Tecnicamente eu não estava mentindo. O caminhão, de fato, passava
de madrugada e era minha responsabilidade levar o lixo para fora... só que às
terças. Omiti esse pequeno detalhe e dei um selinho rápido nela, a deixando
lá no quarto por um instante. Aí apressei o passo até a cozinha e peguei o saco
meio vazio que estava no nosso latão, atravessando pela sala e saindo pela
porta da frente – numa movimentação que gerou certo estranhamento ao Fer. Afinal,
né, ainda era quinta.
Todo o lixo do nosso andar tinha que ser depositado numa espécie
de cesto na área da escada, que além de estar a uns bons trinta metros do nosso
apartamento, ainda ficava atrás de uma porta corta-fogo. Era o lugar perfeito
para não ser ouvida. Larguei o saco no tal cesto e tirei o celular do bolso,
apoiando o corpo contra a parede para terminar de digitar a mensagem para um
dos fornecedores.
Segundos depois, do nada, alguém abriu a porta.

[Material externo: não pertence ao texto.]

(* ===== verification/HandshakeTheory.v ===== *)
(** * What the handshake guarantees

    The packets of the handshake are read as they were written, and a login
    runs to its end on both sides: with the verdict of [ValidateHash] the client
    is connected or gets the server's error. *)
From S2P Require Import Prelude GoStd Encoding Packet WireTheory Sha Auth Handshake.

(** ** Packets with a length check *)

Lemma packFields_splice fields bss data pos :
  Forall2 writes fields bss → buffer data → 0 ≤ pos → pos + len (concat bss) ≤ len data →
  packFields fields data pos = Ok (splice data pos (concat bss), pos + len (concat bss)).
Proof.
  intros H. revert data pos. induction H as [|f bs fields bss Hf H IH]; intros data pos Hb Hp Hl; simpl.
  - rewrite splice_nil by done. change (len []) with 0. by rewrite Z.add_0_r.
  - simpl in Hl. rewrite len_app in *. pose proof (len_nonneg bs). pose proof (len_nonneg (concat bss)).
    rewrite Hf by (done || lia). simpl. rewrite IH; [|apply buffer_splice; done || lia|lia|rewrite len_splice; lia].
    rewrite splice_app by lia. do 2 f_equal. lia.
Qed.

(** A packet its fields fill is sent. *)
Lemma sendChecked_sends bufPool length fields bss mismatch c :
  len (bufPool length) = length → length < 2 ^ 62 → Forall2 writes fields bss → len (concat bss) = length →
  quota c = None → healthy c = true → currentEphemeralPolicy c = ephemeralUnused →
  ∃ wire s', packets (sequence c) wire (concat bss) s' ∧
    sendChecked bufPool length fields mismatch c
    = (setEphemeral ephemeralUnused None (setSequence s' (setOutgoing (outgoing c ++ wire) None c)), Ok tt).
Proof.
  intros Hpool Hlen Hf El Hq Hh Hp.
  destruct (sendFields_sends bufPool length fields bss c) as (wire & s' & Hw & E); [done..|].
  exists wire, s'. split; [exact Hw|]. rewrite <- E.
  unfold sendFields, sendChecked, startEphemeralPacket, mbind, M_bind, get. rewrite Hp. simpl.
  unfold modify, lift. rewrite (writeFields_splice _ bss), (packFields_splice _ bss) by (unfold buffer; done || lia).
  rewrite splice_all by lia. cbn [fst snd]. by rewrite Z.add_0_l, Z.eqb_refl.
Qed.

Lemma writes_writeCopy bs : writes (writeCopy (Ok bs)) bs.
Proof. intros data pos. apply writes_string. Qed.
(* ===== verification/DatasetTheory.v ===== *)
(** * What the datasets yield

    [yields d rows]: with a large enough bound, [d] returns exactly [rows] and
    then the end, again and again.  The theorems say what each combinator
    yields, given what the datasets under it yield. *)
From S2P Require Import Prelude GoStd Value Ast ExtValue Row Heap Aggregate Dataset.

(** ** Streams *)

Section Yields.
Context {D : Type} `{Dataset D}.

(** From [d] on there is only the end of the stream. *)
Definition ended (n : nat) (d : D) : Prop :=
  ∃ I : D → Prop, I d ∧ ∀ x, I x → ∃ x' e, Next n x = (x', Err e) ∧ errors_Is e EOF = true ∧ I x'.

Inductive yieldsN (n : nat) : D → list Row → Prop :=
| yields_end d : ended n d → yieldsN n d []
| yields_row d d' r rs : Next n d = (d', Ok r) → yieldsN n d' rs → yieldsN n d (r :: rs).

Definition yields (d : D) (rs : list Row) : Prop := ∃ N, ∀ n, (N ≤ n)%nat → yieldsN n d rs.

Lemma ended_next n d : ended n d → ∃ d' e, Next n d = (d', Err e) ∧ errors_Is e EOF = true ∧ ended n d'.
Proof.
  intros (I & Hd & HI). destruct (HI d Hd) as (d' & e & E & He & Hd'). exists d', e.
  split; [done|]. split; [done|]. by exists I.
Qed.
End Yields.

Lemma is_EOF_Err {A} (e : error) : errors_Is e EOF = true → is_EOF (Err e : outcome A) = true.
Proof. done. Qed.

(** An instance whose ends come from the ends of another one. *)
Lemma ended_map {D E} `{Dataset D, Dataset E} n m (f : D → E) d :
  (∀ x x' e, Next n x = (x', Err e) → errors_Is e EOF = true →
     ∃ e', Next m (f x) = (f x', Err e') ∧ errors_Is e' EOF = true) →
  ended n d → ended m (f d).
Proof.
  intros Hf (I & Hd & HI). exists (λ y, ∃ x, y = f x ∧ I x). split; [eauto|].
  intros y (x & -> & Hx). destruct (HI x Hx) as (x' & e & E1 & He & Hx').
  destruct (Hf x x' e E1 He) as (e' & E2 & He'). exists (f x'), e'. eauto.
Qed.

(** ** Virtual datasets *)

Lemma virtual_yields columns rs : yields (mkVirtualDataset columns rs) rs.
Proof.
  exists 0%nat. intros n _. induction rs as [|r rs IH].
  - apply yields_end. exists (λ x, x = mkVirtualDataset columns []). split; [done|]. intros x ->. by repeat eexists.
  - by eapply yields_row.
Qed.

(** ** Filtering and mapping *)

Section Combinators.
Context {D : Type} `{Dataset D}.

Lemma filterNext_end n fuel p d d' e :
  Next fuel d = (d', Err e) → filterNext (S n) fuel p d = (d', Err e).
Proof. simpl. by intros ->. Qed.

Olhei para o lado e a Mia passou com as sacolas do delivery, agora
vazias. Naquele seu moletom preto, umas cinco vezes maior do que o seu tamanho,
que ela usava como vestido. Com as mangas erguidas nos antebraços e as pernas descobertas
nuns coturnos velhos. Jogou as sacolas no cesto e então se virou, me encarando
por um instante. Parecia angustiada. E eu sabia que ela não tinha ido até lá
para jogar a porra do delivery fora. Mas abaixei o olhar para a tela, mais uma
vez, procurando não me envolver.
Um silêncio constrangedor cresceu entre nós. Inferno. Chequei
por cima do meu ombro, meio de relance, e ela continuava ali, a alguns metros
de mim. Então terminei a mensagem rapidamente, enfiando o celular meio de qualquer
jeito no bolso e me virei também, a encarando de volta.
Por algum motivo, a Mia
tinha os olhos marejados, como se alguma verdade estivesse engasgada na garganta
– mas não era capaz de dizer. Não disse nada. Por longos segundos. Que se
dane. Balancei a cabeça, sem
paciência para aquilo. E aí, quando fui passar pela porta, ela me segurou pelo
braço, de repente. Me obrigando a virar de novo na sua direção.
_Não quero que você fique com ela – pediu, baixinho.